In March 2017, the Joint Commission issued Sentinel Event Alert 57: The essential role of leadership in developing a culture of safety, which calls upon healthcare leaders to prioritize patient safety and demonstrate a commitment to the organization’s safety culture through everyday actions.
According to the alert, “The Joint Commission’s Sentinel Event Database reveals that leadership’s failure to create an effective safety culture is a contributing factor to many types of adverse events – from wrong site surgery to delays in treatment. In addition, through the results of its safety initiatives, The Joint Commission Center for Transforming Healthcare has found inadequate safety culture to be a significant contributing factor to adverse outcomes.”
Prioritizing a Safety Culture
The Joint Commission’s Patient Safety Chapter defines a safety culture as “the product of individual and group beliefs, values, attitudes, perceptions, competencies, and patterns of behavior that determine the organization’s commitment to quality and patient safety.”
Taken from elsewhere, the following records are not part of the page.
(** The metadata set of the metric records of a row. *)
Definition metricMetadataFields (o : Options) (viewData : ViewData) (tags : list Tag)
  : gmap string Value :=
  let fields := copyMap (rowMetadataFields o tags) in
  let fields :=
    if String.eqb (Description (ViewOf viewData)) "" then fields
    else <[DescriptionField := Description (ViewOf viewData)]> fields in
  let fields :=
    if String.eqb (MeasureUnit (ViewOf viewData)) "" then fields
    else <[UnitsField := MeasureUnit (ViewOf viewData)]> fields in
  metadataFieldsFromMap fields.

(** The fields logged for a row without dimension tags. *)
Definition ignoredRowFields (viewData : ViewData) (viewRow : Row)
  : gmap string FieldValue :=
  {[ "viewName" := FString (Name (ViewOf viewData));
     "tags" := FTags (tagsMap (Tags viewRow)) ]}.

(** The endpoint [NewExporter] dials. *)
Definition dialAddress (o : Options) : string :=
  if String.eqb (Address o) "" then DefaultAddress else Address o.

Definition noHooks (o : Options) : Prop :=
  OnViewData o = None /\ OnViewRow o = None /\ OnData o = None.

(** ** Sample inputs *)

Definition sampleOptions : Options :=
  mkOptions "" "key" {[ "source" := "app" ]} ∅ ["service"; "zone"] [] 0 0
    None None None true.

Definition sampleView : ViewData :=
  mkViewData (mkView "example.size" "example size" "By") 1500000000123456789 [].

Definition sampleRow : Row :=
  mkRow [mkTag "zone" "z1"; mkTag "service" "s1"; mkTag "other" "o"]
    (DistributionData 10 1%float 9%float 5%float 20%float).

Definition sampleData : Data :=
  default emptyData
    (onViewRow_data (mapRange := rangeInOrder) sampleOptions sampleView sampleRow).

Definition sampleModel : Model := rowModel sampleOptions sampleView (Tags sampleRow).

Definition thirdMetric : Metric :=
  hd (mkMetric "" ∅ ∅ 0 0%float) (drop 2 (Metrics sampleData)).

(** A row whose two tags share a key, and the same tags swapped. *)
Definition twiceTagged : Row :=
  mkRow [mkTag "service" "s1"; mkTag "service" "s2"] (CountData 1).

Definition twiceTaggedSwapped : list Tag :=
  [mkTag "service" "s2"; mkTag "service" "s1"].

Definition untaggedRow : Row := mkRow [mkTag "other" "o"] (CountData 1).

Definition anonymousModel : Model := mkModel 0 ∅ ∅.

(** A global dimension named like a configured dimension tag. *)
Definition overridingOptions : Options :=
  mkOptions "" "key" {[ "service" := "global" ]} ∅ ["service"; "zone"] [] 0 0
    None None None true.

(** An ignore pattern that matches every name, with an empty match on
    names without an [x]. *)
Definition ignoringOptions : Options :=
  mkOptions "" "key" ∅ ∅ ["service"] ["x*"] 0 0 None None None false.

Definition fooView : ViewData :=
  mkViewData (mkView "foo" "" "") 0 [mkRow [mkTag "service" "s1"] (CountData 1)].

(** A configuration that names neither an API key nor an endpoint. *)
Definition bareOptions : Options :=
  mkOptions "" "" ∅ ∅ [] [] 0 0 None None None false.

Definition badPatternOptions : Options :=
  mkOptions "" "key" ∅ ∅ [] ["foo"; "*"] 0 0 None None None false.

(** Exporter states over the sample instances; each bundler holds at most
    two records. *)
Definition sampleExporter : Exporter :=
  mkExporter sampleOptions [] DefaultAddress
    (Buffer.new 2 Model) (Buffer.new 2 Metric) (newFreshnessChecker 3600) [] [].

Definition bareExporter : Exporter :=
  mkExporter (withAddress bareOptions DefaultAddress) [] DefaultAddress
    (Buffer.new 2 Model) (Buffer.new 2 Metric) (newFreshnessChecker 3600) [] [].

(** The exporter [NewExporter] builds from [ignoringOptions]. *)
Definition ignoringExporter : Exporter :=
  mkExporter (withAddress ignoringOptions DefaultAddress)
    [[Re.Star (Re.Lit "x"%char)]] DefaultAddress
    (setBundleCountThreshold (setDelayThreshold (NewBundler Model) second) 1000)
    (setBundleCountThreshold (setDelayThreshold (NewBundler Metric) second) 1000)
    (newFreshnessChecker 3600) [] [].

(** [sampleExporter] after the model and the first two metrics of
    [sampleData] were offered to its bundlers. *)
Definition twoMetricsIn : Exporter :=
  bundleMetrics (bundleModels 0 sampleExporter (Models sampleData))
    (take 2 (Metrics sampleData)).

(** How many models and metrics an export left in the sample bundlers. *)
Definition buffered (r : run Exporter) : option (nat * nat) :=
  match r with
  | Done e =>
    Some (length (Buffer.items (modelsBundler e)),
          length (Buffer.items (metricsBundler e)))
  | Panic => None
  end.

Definition constructionError (r : result Exporter) : option error :=
  match r with
  | Ok _ => None
  | Err err => Some err
  end.

(** ** Further notions *)

(** The value of the last row tag named [name]: a later assignment to the
    same map key replaces an earlier one. *)
Definition lastTagValue (name : string) (tags : list Tag) : option string :=
  TagValue <$> last (filter (fun tag => Key tag = name) tags).

(** The impact relation [addKubernetesImpacts] builds. *)
Definition impactOf (cluster namespace pod : string) : string :=
  "k8s.cluster=" ++ cluster ++ ",k8s.namespace=" ++ namespace ++ ",k8s.pod=" ++ pod.

(** Whether a field is present with a non-empty value. *)
Definition nonEmptyField (m : gmap string string) (k : string) : Prop :=
  exists v, m !! k = Some v /\ v <> "".

(** ** The tagged-metrics exporter ([zenoss/zenoss.go])

    The variant of the exporter that sends every row as tagged metrics to
    an output client.  The client is an interface value: [None] is nil.
    All metrics of one row point to one [tags] map, which [addMetric]
    updates in place: the map is kept once per row, in [sharedTags]. *)
Module Tagged.

Definition SourceField : string := "source".

Record TaggedMetric : Type := mkTaggedMetric {
  TaggedMetric_Metric : string;
  TaggedMetric_Timestamp : Z;
  TaggedMetric_Value : float64;
  TaggedMetric_Tags : gmap string string
}.

Section Client.
Context {Client : Type}.

Record Options : Type := mkOptions {
  Output : option Client;
  Source : string;
  SourceType : string;
  ExtraTags : gmap string string
}.

Record Exporter : Type := mkExporter {
  options : Options;
  output : option Client
}.

(** [&Exporter{}] *)
Definition zeroExporter : Exporter := mkExporter (mkOptions None "" "" ∅) None.

Definition SetOptions (e : Exporter) (o : Options) : Exporter * option error :=
  match Output o with
  | None => (e, Some (ErrOther "zenoss.Options.Output must be specified"))
  | Some _ =>
    let o :=
      if String.eqb (SourceType o) ""
      then mkOptions (Output o) (Source o) DefaultSourceType (ExtraTags o)
      else o in
    (mkExporter o (Output o), None)
  end.

Definition NewExporter (o : Options) : result Exporter :=
  match SetOptions zeroExporter o with
  | (_, Some err) => Err err
  | (e, None) => Ok e
  end.

(** The metrics of one row: the map they share and, in order, their names
    and values. *)
Record RowBatch : Type := mkRowBatch {
  sharedTags : gmap string string;
  entries : list (string * float64)
}.

(** The closure [addMetric]; [tags] is the row's map. *)
Definition addMetric (viewData : ViewData) (batch : RowBatch)
    (name : string) (value : float64) : RowBatch :=
  let tags := sharedTags batch in
  let description := Description (ViewOf viewData) in
  let tags :=
    if String.eqb description "" then tags
    else <[DescriptionField := description]> tags in
  let units := MeasureUnit (ViewOf viewData) in
  let tags :=
    if String.eqb units "" then tags else <[UnitsField := units]> tags in
  mkRowBatch tags (entries batch ++ [(name, value)]).

(** The [tags] map of a row before any metric is added. *)
Definition rowTags (o : Options) (viewRow : Row) : gmap string string :=
  let tags := fold_left (fun m rowTag => <[Key rowTag := TagValue rowTag]> m)
                (Tags viewRow) ∅ in
  let tags := map_fold (fun k v m => <[k := v]> m) tags (ExtraTags o) in
  let tags :=
    if String.eqb (Source o) "" then tags else <[SourceField := Source o]> tags in
  if String.eqb (SourceType o) "" then tags
  else <[SourceTypeField := SourceType o]> tags.

Section Rows.
Context {mapRange : MapRange}.

(** The body of the loop over [viewData.Rows]. *)
Definition exportRow (e : Exporter) (viewData : ViewData) (viewRow : Row) : RowBatch :=
  let batch := mkRowBatch (rowTags (options e) viewRow) [] in
  let name := Name (ViewOf viewData) in
  match RowData viewRow with
  | CountData v => addMetric viewData batch name (float64_of_int64 v)
  | SumData v => addMetric viewData batch name v
  | LastValueData v => addMetric viewData batch name v
  | DistributionData Count Min Max Mean SumOfSquaredDev =>
    fold_left
      (fun batch p => addMetric viewData batch (name ++ "/" ++ fst p) (snd p))
      (range_order (distributionParams Count Min Max Mean SumOfSquaredDev))
      batch
  | NilData => batch
  end.

(** The metrics of a row as the output client reads them. *)
Definition batchMetrics (timestamp : Z) (batch : RowBatch) : list TaggedMetric :=
  map (fun p => mkTaggedMetric (fst p) timestamp (snd p) (sharedTags batch))
    (entries batch).

(** [ExportView]: the call of [PutMetrics] made, if any; its result is
    discarded.  A call on a nil output panics. *)
Definition ExportView (e : Exporter) (viewData : ViewData)
  : run (option (Client * list TaggedMetric)) :=
  let timestamp := int64_quot (EndUnixNano viewData) 1000000 in
  let metrics :=
    flat_map (fun viewRow => batchMetrics timestamp (exportRow e viewData viewRow))
      (Rows viewData) in
  if (length metrics =? 0)%nat then Done None
  else
    match output e with
    | Some out => Done (Some (out, metrics))
    | None => Panic
    end.

End Rows.
End Client.

Arguments Options : clear implicits.
Arguments Exporter : clear implicits.

End Tagged.

(** What a row contributes to the tagged metrics: one record for a scalar
    aggregation, five for a distribution, none without data. *)
Definition metricCount (rowData : AggregationData) : nat :=
  match rowData with
  | CountData _ | SumData _ | LastValueData _ => 1
  | DistributionData _ _ _ _ _ => 5
  | NilData => 0
  end.

(** The tag a tagged metric of a row carries under [k]: units, description,
    source type and source come before the extra tags, and these before
    the row's own tags. *)
Definition expectedTag {Client : Type} (o : Tagged.Options Client) (viewData : ViewData)
    (viewRow : Row) (k : string) : option string :=
  if bool_decide (k = "units" /\ MeasureUnit (ViewOf viewData) <> "")
  then Some (MeasureUnit (ViewOf viewData))
  else if bool_decide (k = "description" /\ Description (ViewOf viewData) <> "")
  then Some (Description (ViewOf viewData))
  else if bool_decide (k = "source-type" /\ Tagged.SourceType o <> "")
  then Some (Tagged.SourceType o)
  else if bool_decide (k = "source" /\ Tagged.Source o <> "")
  then Some (Tagged.Source o)
  else match Tagged.ExtraTags o !! k with
       | Some v => Some v
       | None => lastTagValue k (Tags viewRow)
       end.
Sentinel Event Alert 57 recognizes that a strong safety culture begins with leadership. In a press release from the Joint Commission, Ana Pujols McKee, MD, TJC’s executive vice president and chief medical officer, explains, “Establishing and improving safety culture is just as critical as the time and resources devoted to revenue and financial stability, system integration and productivity–because a lack of safety culture can have serious consequences for patients, staff and other stakeholders.”
Establishing and Improving Safety Culture in Healthcare
Released in advance of Patient Safety Awareness Week (March 12-18, 2017), Sentinel Event Alert 57 provides resources and recommendations to help healthcare organizations — and their leadership — build and continuously improve their safety culture. Namely, TJC recommends that leaders take the following actions to establish and continuously improve their organization’s safety culture:
TJC’s Recommendations for Building a Safety Culture
- Apply a transparent, non-punitive approach to reporting and learning from adverse events, close calls and unsafe conditions.
- Use clear, just, and transparent risk-based processes for recognizing and distinguishing human errors and system errors from unsafe, blameworthy actions
- CEOs and all leaders must adopt and model appropriate behaviors and champion efforts to eradicate intimidating behaviors.
- Establish, enforce and communicate to all team members the policies that support safety culture and the reporting of adverse events, close calls and unsafe conditions.
- Recognize care team members who report adverse events and close calls, who identify unsafe conditions, or who have good suggestions for safety improvements.
- Determine an organizational baseline measure on safety culture performance using a validated tool.
- Analyze safety culture survey results from across the organization to find opportunities for quality and safety improvement.
- Use information from safety assessments and/or surveys to develop and implement unit-based quality and safety improvement initiatives designed to improve the culture of safety.
- Embed safety culture team training into quality improvement projects and organizational processes to strengthen safety systems.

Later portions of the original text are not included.